[Stored data]
-- Opening Marker --

Lemma Sim_evolve pid given p q a s r s' r' :
  evolve pid given p s r s' r' -> q <> p -> sim pid q a s r -> sim pid q a s' r'.
Proof.
  intros HE Hne HS. pose proof (Reported_evolve pid given p q) as HR.
  pose proof (ev_bother _ _ _ _ _ _ _ _ _ _ _ HE q Hne) as Eb.
  pose proof (ev_rother _ _ _ _ _ _ _ _ _ _ _ HE q Hne) as Er.
  pose proof (ev_bsoup _ _ _ _ _ _ _ _ _ _ _ HE) as Hb.
  pose proof (ev_rsoup _ _ _ _ _ _ _ _ _ _ _ HE) as Hr.
  pose proof (ev_routs _ _ _ _ _ _ _ _ _ _ _ HE) as Ho.
  destruct HS. split; rewrite ?Eb, ?Er; try done.
  - intros v Hv. by apply Ho, sm_rres.
  - intros m Hm. destruct (sm_out m Hm) as (HRep & ? & ?). split_and!; [|done..]. by eapply HR.
  - intros to m Hm. eapply Hb, sm_bsent, Hm.
  - intros to m Hm. eapply Hr, sm_rsent, Hm.
Qed.

Lemma commit_PInv pid st ins p a' s r :
  Shows pid st s r -> p ∈ nodes -> p ∉ byz ->
  (forall x, x ∈ an_inputs st -> x ∈ ins) ->
  follow pid ins p (an_nodes st p) s r a' ->
  PInv pid (acommit (mkANet (an_nodes st) (an_soup st) ins (an_outputs st)) p a').
Proof.
  intros HSh Hp Hpb Hins (s' & r' & HE & HS & Hl). exists s', r'.
  destruct HSh as [H1 H2 H3 H4 H5 H6 H7 H8]. destruct (H3 p Hp Hpb) as [_ Hq]. rewrite Hq in Hl.
  cbn in Hl. split; cbn.
  - unfold reachable in *. etransitivity; [exact H1|by eapply ev_b].
  - unfold rreachable in *. etransitivity; [exact H2|by eapply ev_r].
  - intros q Hqn Hqb. unfold aupd. destruct (Z.eqb_spec q p) as [->|Hne].
    + split; [|done]. destruct HS. split; try done; cbn; by intros to m ?%elem_of_nil.
    + destruct (H3 q Hqn Hqb) as [HSq ?]. split; [by eapply Sim_evolve|done].
  - intros q to m Hqb [Hm|Hm]%elem_of_app.
    + by eapply ev_bsoup, H4.
    + apply list_elem_of_fmap in Hm as (t & [= -> <-] & Hm). by eapply sm_bsent.
  - intros q to m Hqb [Hm|Hm]%elem_of_app.
    + by eapply ev_rsoup, H5.
    + apply list_elem_of_fmap in Hm as (t & [= -> <-] & Hm). by eapply sm_rsent.
  - rewrite length_app, length_fmap. lia.
  - intros q m Hm. destruct (H7 q m Hm) as (? & ? & ? & ? & ?). split_and!; try done.
    by eapply Reported_evolve.
  - intros d Hd. eapply ev_inp in Hd as [Hd|Hd]; [|done|exact HE]. by apply Hins, H8.
Qed.

Lemma step_PInv pid st st' : pid ∈ nodes -> anet_step st st' -> PInv pid st -> PInv pid st'.
Proof.
  intros Hpid Hst (s & r & HSh). pose proof HSh as [H1 H2 H3 H4 H5 H6 H7 H8].
  destruct Hst as [p data range order fuel a err Hp Hb Hrange _ HE|
    p q m range order fuel a err Hp Hb Hq Hne Hdel Hrange _ HE|p m a Hp Hb HO].
  - destruct (H3 p Hp Hb) as [HS _].
    apply (commit_PInv pid st (an_inputs st ++ [(p, data)]) p a s r); try done.
    + intros x Hx. apply elem_of_app. by left.
    + eapply inputValue_follow; try done. apply elem_of_app. right. by apply list_elem_of_singleton.
  - destruct (H3 p Hp Hb) as [HS _].
    destruct st. apply (commit_PInv pid (mkANet _ _ _ _) _ p a s r HSh); try done.
    eapply handleMessage_follow; try done. intros Hqb <-.
    destruct m as [id [t|t|]]; cbn in *; [by eapply H4, Hdel|by eapply H5, Hdel|done].
  - exists s, r. destruct (H3 p Hp Hb) as [HS Hque].
    unfold acs_Output in HO. destruct (a_output (an_nodes st p)) as [m'|] eqn:Eo; [|done].
    injection HO as <- <-. split; cbn; try done.
    + intros q Hq Hqb. unfold aupd. destruct (Z.eqb_spec q p) as [->|]; [|by apply H3].
      split; [|done]. destruct HS. by split.
    + intros q w [Hw|[= -> ->]%list_elem_of_singleton]%elem_of_app; [by apply H7|].
      destruct (sm_out _ _ _ _ _ _ _ _ _ HS m' Eo) as (? & ? & ?). done.
Qed.

Lemma newACS_spec p a :
  newACS rs_New (cfg p) = Ret a ->
  a_cfg a = defaultF (cfg p) /\ a_rbcResults a = ∅ /\ a_bbaResults a = ∅ /\ a_output a = None /\
  a_que a = [] /\
  forall id, (id ∈ nodes -> exists r, newRBC rs_New (cfg p) id = Ret r /\ a_rbc a !! id = Some r /\
      a_bba a !! id = Some (newBBA (cfg p) id)) /\
   (id ∉ nodes -> a_bba a !! id = None).
Proof.
  unfold newACS. set (fold := go_fold _). intros HE.
  destruct (fold _ _) as [[rs bs]| |] eqn:Hf; try done. cbn in HE. injection HE as <-. cbn.
  do 5 (split; [done|]). unfold fold in Hf.
  assert (forall l (m m' : gmap Z rbc * gmap Z bba),
    go_fold (fun (m : gmap Z rbc * gmap Z bba) id =>
    let! r := newRBC rs_New (defaultF (cfg p)) id in
    Ret (<[id := r]> m.1, <[id := newBBA (defaultF (cfg p)) id]> m.2)) l m = Ret m' ->
    forall id, (id ∈ l -> exists r, newRBC rs_New (defaultF (cfg p)) id = Ret r /\
    m'.1 !! id = Some r /\ m'.2 !! id = Some (newBBA (defaultF (cfg p)) id)) /\
    (id ∉ l -> m'.1 !! id = m.1 !! id /\ m'.2 !! id = m.2 !! id)) as Hgen.
  { clear. induction l as [|i l IH]; intros m m'; cbn.
    { intros [= <-] id. split; [by intros ?%elem_of_nil|done]. }
    destruct (newRBC _ _ i) as [r| |] eqn:Hr; try done. cbn. intros Hl id.
    destruct (IH _ _ Hl id) as [IH1 IH2]. split.
    - intros [->|Hin]%elem_of_cons; [|by apply IH1].
      destruct (decide (i ∈ l)) as [Hin|Hin]; [by apply IH1|].
      destruct (IH2 Hin) as [-> ->]. cbn. rewrite !lookup_insert_eq. by exists r.
    - intros Hnot. rewrite not_elem_of_cons in Hnot. destruct Hnot as [Hne Hnot].
      destruct (IH2 Hnot) as [-> ->]. cbn. by rewrite !lookup_insert_ne by done. }
  intros id. destruct (Hgen _ _ _ Hf id) as [Hg1 Hg2].
  assert (id ∈ Nodes (defaultF (cfg p)) <-> id ∈ nodes) as Hid.
  { rewrite <- (cfg_nodes p). unfold defaultF. by destruct (_ =? 0). }
  split.
  - intros Hin. destruct Hg1 as (r & Hr & ? & Hb); [by apply Hid|]. exists r.
    unfold newRBC, newBBA in *. rewrite defaultF_idem in *. done.
  - intros Hnot. apply Hg2. by rewrite Hid.
Qed.

Lemma init_PInv pid : pid ∈ nodes -> PInv pid init_anet.
Proof.
  intros Hpid. exists (init_net cfg pid), (init_rnet (rinit cfg n f enc pid)).
  split; cbn; try done; try (intros; by match goal with H : _ ∈ [] |- _ => apply elem_of_nil in H end); try apply rtc_refl.
  intros p Hp Hb. destruct (newACS_spec p (init p) (init_ok p)) as (E1 & E2 & E3 & E4 & E5 & Hid).
  destruct (Hid pid) as [Hin _]. destruct (Hin Hpid) as (r & Hr & Hrl & Hbl). split; [|done].
  split; rewrite ?E1, ?E2, ?E3, ?E4, ?E5; cbn; try done.
  - rewrite Hrl. f_equal. rewrite (rinit_ok rs_New cfg n f enc cfg_ok enc_new pid p) in Hr. congruence.
  - intros id b Hb'. destruct (decide (id ∈ nodes)) as [|Hnot]; [done|].
    destruct (Hid id) as [_ Hn]. by rewrite Hn in Hb'.
  - by intros to m ?%elem_of_nil.
  - by intros to m ?%elem_of_nil.
Qed.

Lemma areachable_PInv pid st : pid ∈ nodes -> areachable st -> PInv pid st.
Proof.
  unfold areachable. intros Hpid Hr. pose proof (init_PInv pid Hpid) as HI.
  induction Hr; [done|]. apply IHHr. by eapply step_PInv.
Qed.
End Invariant.
End Network.

(** ** The properties *)

(** Any two outputs of correct nodes are equal. *)
Lemma outputs_agree rs_New Prove VerifyProof `{!ErasureCode rs_New}
    `{!MerkleTree Prove VerifyProof} (nodes byz : gset Z) (cfg : Z -> Config) (init : Z -> acs)
    (n f : Z) (enc : Encoder) (st : anet)
  (Hcfg : forall p, N (defaultF (cfg p)) = n /\ F (defaultF (cfg p)) = f /\
                    ID (defaultF (cfg p)) = p)
  (Hids : forall p x, x ∈ Nodes (cfg p) <-> x ∈ nodes)
  (Hinit : forall p, newACS rs_New (cfg p) = Ret (init p))
  (Henc : rs_New (n - 2 * f) (2 * f) = Some enc)
  (Hnodes : zsize nodes = n) (Hbyz : zsize byz <= f) (Hn : 3 * f < n) (Htwo : 2 <= n)
  (Hreach : areachable Prove VerifyProof nodes byz init st)
  (Hlen : 3 * zlen (an_soup st) < 2 ^ 32) (p q : Z) (m m' : gmap Z bytes) :
  (p, m) ∈ an_outputs st -> (q, m') ∈ an_outputs st -> m = m'.
Proof.
  intros Hp Hq.
  assert (forall pid, pid ∈ nodes -> PInv Prove VerifyProof nodes byz cfg n f enc pid st) as HP
    by by intros pid Hpid; eapply areachable_PInv.
  assert (forall pid, pid ∈ nodes -> m !! pid = m' !! pid) as Hin.
  { intros pid Hpid. destruct (HP pid Hpid) as (s & r & HS).
    destruct (sh_out _ _ _ _ _ _ _ _ _ _ _ _ HS p m Hp) as (Hpn & Hpb & HRp & _ & _).
    destruct (sh_out _ _ _ _ _ _ _ _ _ _ _ _ HS q m' Hq) as (Hqn & Hqb & HRq & _ & _).
    destruct (reachable_Inv nodes byz cfg pid n f Hcfg Hnodes Hbyz ltac:(lia) Hn s) as [h HI].
    { by eapply sh_b. }
    { pose proof (sh_len _ _ _ _ _ _ _ _ _ _ _ _ HS). lia. }
    pose proof (Inv_agree nodes byz n f Hnodes Hbyz Hn s h p q) as Hag.
    assert (RInv Prove nodes byz pid n f enc r) as HR.
    { eapply rreachable_RInv; try done; [|by eapply sh_r].
      intros x. by apply rinit_ok. }
    destruct HRp as [(v & -> & Hdp & Hvp)|[-> Hdp]], HRq as [(w & -> & Hdq & Hvq)|[-> Hdq]];
      try done; try by (specialize (Hag _ _ HI Hpn Hpb Hqn Hqb Hdp Hdq)).
    f_equal. eapply (certified_agree Prove VerifyProof nodes byz pid n f enc); [done..|exact HR| |];
      by eapply ri_outputs. }
  apply map_eq. intros pid. destruct (decide (pid ∈ nodes)) as [|Hnot]; [by apply Hin|].
  destruct (set_choose_or_empty nodes) as [[x Hx]|He].
  2: { rewrite He in Hnodes. rewrite size_empty in Hnodes. lia. }
  destruct (HP x Hx) as (s & r & HS).
  destruct (sh_out _ _ _ _ _ _ _ _ _ _ _ _ HS p m Hp) as (_ & _ & _ & _ & Hdm).
  destruct (sh_out _ _ _ _ _ _ _ _ _ _ _ _ HS q m' Hq) as (_ & _ & _ & _ & Hdm').
  rewrite (not_elem_of_dom_1 m pid), (not_elem_of_dom_1 m' pid); [done|by intros ?%Hdm'|by intros ?%Hdm].
Qed.
Lemma processAgreement_settled order fuel pid g a a' err :
  processAgreement order fuel pid g a = Ret (a', err) -> settled a a'.
Proof.
  unfold processAgreement. destruct (a_bba a !! pid) as [b|];
    [|intros [<- _]%ret_pair; by apply settled_frame].
  destruct (b_done b); [intros [<- _]%ret_pair; by apply settled_frame|].
  destruct (g b) as [[b1 [e|]]| |]; try done; cbn [go_bind].
  { intros [<- _]%ret_pair. by apply settled_frame. }
  cbn [Messages].
  match goal with |- context [addACSMessages ?a1 ?i ?ps] =>
    assert (settled a (addACSMessages a1 i ps)) as H1
      by (eapply settled_trans; [|apply settled_messages]; by apply settled_frame);
    revert H1; generalize (addACSMessages a1 i ps) end.
  intros a1 H1. destruct (Output _) as [[v|] b3]; [|by intros [<- _]%ret_pair].
  destruct (a_bbaResults _ !! pid).
  { intros [<- _]%ret_pair. eapply settled_trans; [exact H1|]. by apply settled_frame. }
  match goal with |- context [recordTraceState ?a0] =>
    assert (settled a (recordTraceState a0)) as H2
      by (eapply settled_trans; [exact H1|]; eapply settled_trans; [|apply settled_record];
          by apply settled_frame);
    revert H2; generalize (recordTraceState a0) end.
  intros a2 H2. destruct (v && _).
  - destruct (injectFalse _ _ _ _) as [[a3 [e|]]| |] eqn:E; try done; cbn [go_bind];
      apply injectFalse_settled in E; intros [<- _]%ret_pair.
    + by eapply settled_trans.
    + eapply settled_trans; [exact H2|]. eapply settled_trans; [exact E|apply settled_complete].
  - cbn [go_bind]. intros [<- _]%ret_pair. eapply settled_trans; [exact H2|apply settled_complete].
Qed.

Lemma processBroadcast_settled order fuel pid g a a' err :
  processBroadcast order fuel pid g a = Ret (a', err) -> settled a a'.
Proof.
  unfold processBroadcast. destruct (a_rbc a !! pid) as [r|];
    [|intros [<- _]%ret_pair; by apply settled_frame].
  destruct (g r) as [[r1 [e|]]| |]; try done; cbn [go_bind].
  { intros [<- _]%ret_pair. by apply settled_frame. }
  cbn [rbc_Messages].
  match goal with |- context [addACSMessages ?a1 ?i ?ps] =>
    assert (settled a (addACSMessages a1 i ps)) as H1
      by (eapply settled_trans; [|apply settled_messages]; by apply settled_frame);
    revert H1; generalize (addACSMessages a1 i ps) end.
  intros a1 H1. destruct (rbc_Output _) as [[v|] r3]; [|by intros [<- _]%ret_pair].
  match goal with |- context [recordTraceState ?a0] =>
    assert (settled a (recordTraceState a0)) as H2
      by (eapply settled_trans; [exact H1|]; eapply settled_trans; [|apply settled_record];
          by apply settled_frame);
    revert H2; generalize (recordTraceState a0) end.
  intros a2 H2. destruct (processAgreement _ _ _ _ a2) as [[a3 [e|]]| |] eqn:E; try done;
    cbn [go_bind]; apply processAgreement_settled in E; intros [<- _]%ret_pair.
  - by eapply settled_trans.
  - eapply settled_trans; [exact H2|]. eapply settled_trans; [exact E|apply settled_complete].
Qed.

Lemma handleMessage_settled Prove VerifyProof range order fuel q m a a' err :
  acs_handleMessage Prove VerifyProof range order fuel q m a = Ret (a', err) -> settled a a'.
Proof.
  unfold acs_handleMessage. destruct (Payload m).
  - apply processAgreement_settled.
  - apply processBroadcast_settled.
  - intros [<- _]%ret_pair. by apply settled_frame.
Qed.

Lemma addRequests_settled ids reqs a a' : addRequests ids reqs a = Ret a' -> settled a a'.
Proof.
  revert reqs a. induction ids as [|i ids IH]; intros [|req reqs] a; cbn; try done.
  - intros [= <-]. by apply settled_frame.
  - intros [= <-]. by apply settled_frame.
  - intros HE%IH. eapply settled_trans; [|exact HE]. by apply settled_frame.
Qed.

Lemma inputValue_settled Prove VerifyProof range order fuel data a a' err :
  acs_inputValue Prove VerifyProof range order fuel data a = Ret (a', err) -> settled a a'.
Proof.
  unfold acs_inputValue. cbv zeta. set (a0 := acsTrace (acsTrace a _) _).
  assert (settled a a0) as H0 by by apply settled_frame. clearbody a0. intros HE.
  eapply settled_trans; [exact H0|]. revert HE. clear H0.
  destruct (a_rbc a0 !! _) as [r|]; [|intros [<- _]%ret_pair; by apply settled_frame].
  destruct (rbc_inputValue _ _ _ data r) as [[r1 [reqs [e|]]]| |]; try done; cbn [go_bind].
  { intros [<- _]%ret_pair. by apply settled_frame. }
  destruct (negb _); [intros [<- _]%ret_pair; by apply settled_frame|].
  destruct (addRequests _ _ _) as [a1| |] eqn:EA; try done. cbn [go_bind rbc_Messages].
  assert (settled a0 a1) as H1.
  { apply addRequests_settled in EA. eapply settled_trans; [|exact EA]. by apply settled_frame. }
  match goal with |- context [addACSMessages ?a2 ?i ?ps] =>
    assert (settled a0 (addACSMessages a2 i ps)) as H2
      by (eapply settled_trans; [exact H1|]; eapply settled_trans; [|apply settled_messages];
          by apply settled_frame);
    revert H2; generalize (addACSMessages a2 i ps) end.
  intros a2 H2. destruct (rbc_Output _) as [[v|] r3]; [|by intros [<- _]%ret_pair].
  match goal with |- context [recordTraceState ?a3] =>
    assert (settled a0 (recordTraceState a3)) as H3
      by (eapply settled_trans; [exact H2|]; eapply settled_trans; [|apply settled_record];
          by apply settled_frame);
    revert H3; generalize (recordTraceState a3) end.
  intros a3 H3. destruct (processAgreement _ _ _ _ a3) as [[a4 e]| |] eqn:E; try done. cbn [go_bind].
  apply processAgreement_settled in E. intros [<- _]%ret_pair. by eapply settled_trans.
Qed.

-- Closing Marker --

Task brief: From the records above, extract exactly and only the lines that begin at the line with "pose proof (ev_bsoup" and stop after the line with "destruct Hst as".

Reply:
  pose proof (ev_bsoup _ _ _ _ _ _ _ _ _ _ _ HE) as Hb.
  pose proof (ev_rsoup _ _ _ _ _ _ _ _ _ _ _ HE) as Hr.
  pose proof (ev_routs _ _ _ _ _ _ _ _ _ _ _ HE) as Ho.
  destruct HS. split; rewrite ?Eb, ?Er; try done.
  - intros v Hv. by apply Ho, sm_rres.
  - intros m Hm. destruct (sm_out m Hm) as (HRep & ? & ?). split_and!; [|done..]. by eapply HR.
  - intros to m Hm. eapply Hb, sm_bsent, Hm.
  - intros to m Hm. eapply Hr, sm_rsent, Hm.
Qed.

Lemma commit_PInv pid st ins p a' s r :
  Shows pid st s r -> p ∈ nodes -> p ∉ byz ->
  (forall x, x ∈ an_inputs st -> x ∈ ins) ->
  follow pid ins p (an_nodes st p) s r a' ->
  PInv pid (acommit (mkANet (an_nodes st) (an_soup st) ins (an_outputs st)) p a').
Proof.
  intros HSh Hp Hpb Hins (s' & r' & HE & HS & Hl). exists s', r'.
  destruct HSh as [H1 H2 H3 H4 H5 H6 H7 H8]. destruct (H3 p Hp Hpb) as [_ Hq]. rewrite Hq in Hl.
  cbn in Hl. split; cbn.
  - unfold reachable in *. etransitivity; [exact H1|by eapply ev_b].
  - unfold rreachable in *. etransitivity; [exact H2|by eapply ev_r].
  - intros q Hqn Hqb. unfold aupd. destruct (Z.eqb_spec q p) as [->|Hne].
    + split; [|done]. destruct HS. split; try done; cbn; by intros to m ?%elem_of_nil.
    + destruct (H3 q Hqn Hqb) as [HSq ?]. split; [by eapply Sim_evolve|done].
  - intros q to m Hqb [Hm|Hm]%elem_of_app.
    + by eapply ev_bsoup, H4.
    + apply list_elem_of_fmap in Hm as (t & [= -> <-] & Hm). by eapply sm_bsent.
  - intros q to m Hqb [Hm|Hm]%elem_of_app.
    + by eapply ev_rsoup, H5.
    + apply list_elem_of_fmap in Hm as (t & [= -> <-] & Hm). by eapply sm_rsent.
  - rewrite length_app, length_fmap. lia.
  - intros q m Hm. destruct (H7 q m Hm) as (? & ? & ? & ? & ?). split_and!; try done.
    by eapply Reported_evolve.
  - intros d Hd. eapply ev_inp in Hd as [Hd|Hd]; [|done|exact HE]. by apply Hins, H8.
Qed.

Lemma step_PInv pid st st' : pid ∈ nodes -> anet_step st st' -> PInv pid st -> PInv pid st'.
Proof.
  intros Hpid Hst (s & r & HSh). pose proof HSh as [H1 H2 H3 H4 H5 H6 H7 H8].
  destruct Hst as [p data range order fuel a err Hp Hb Hrange _ HE|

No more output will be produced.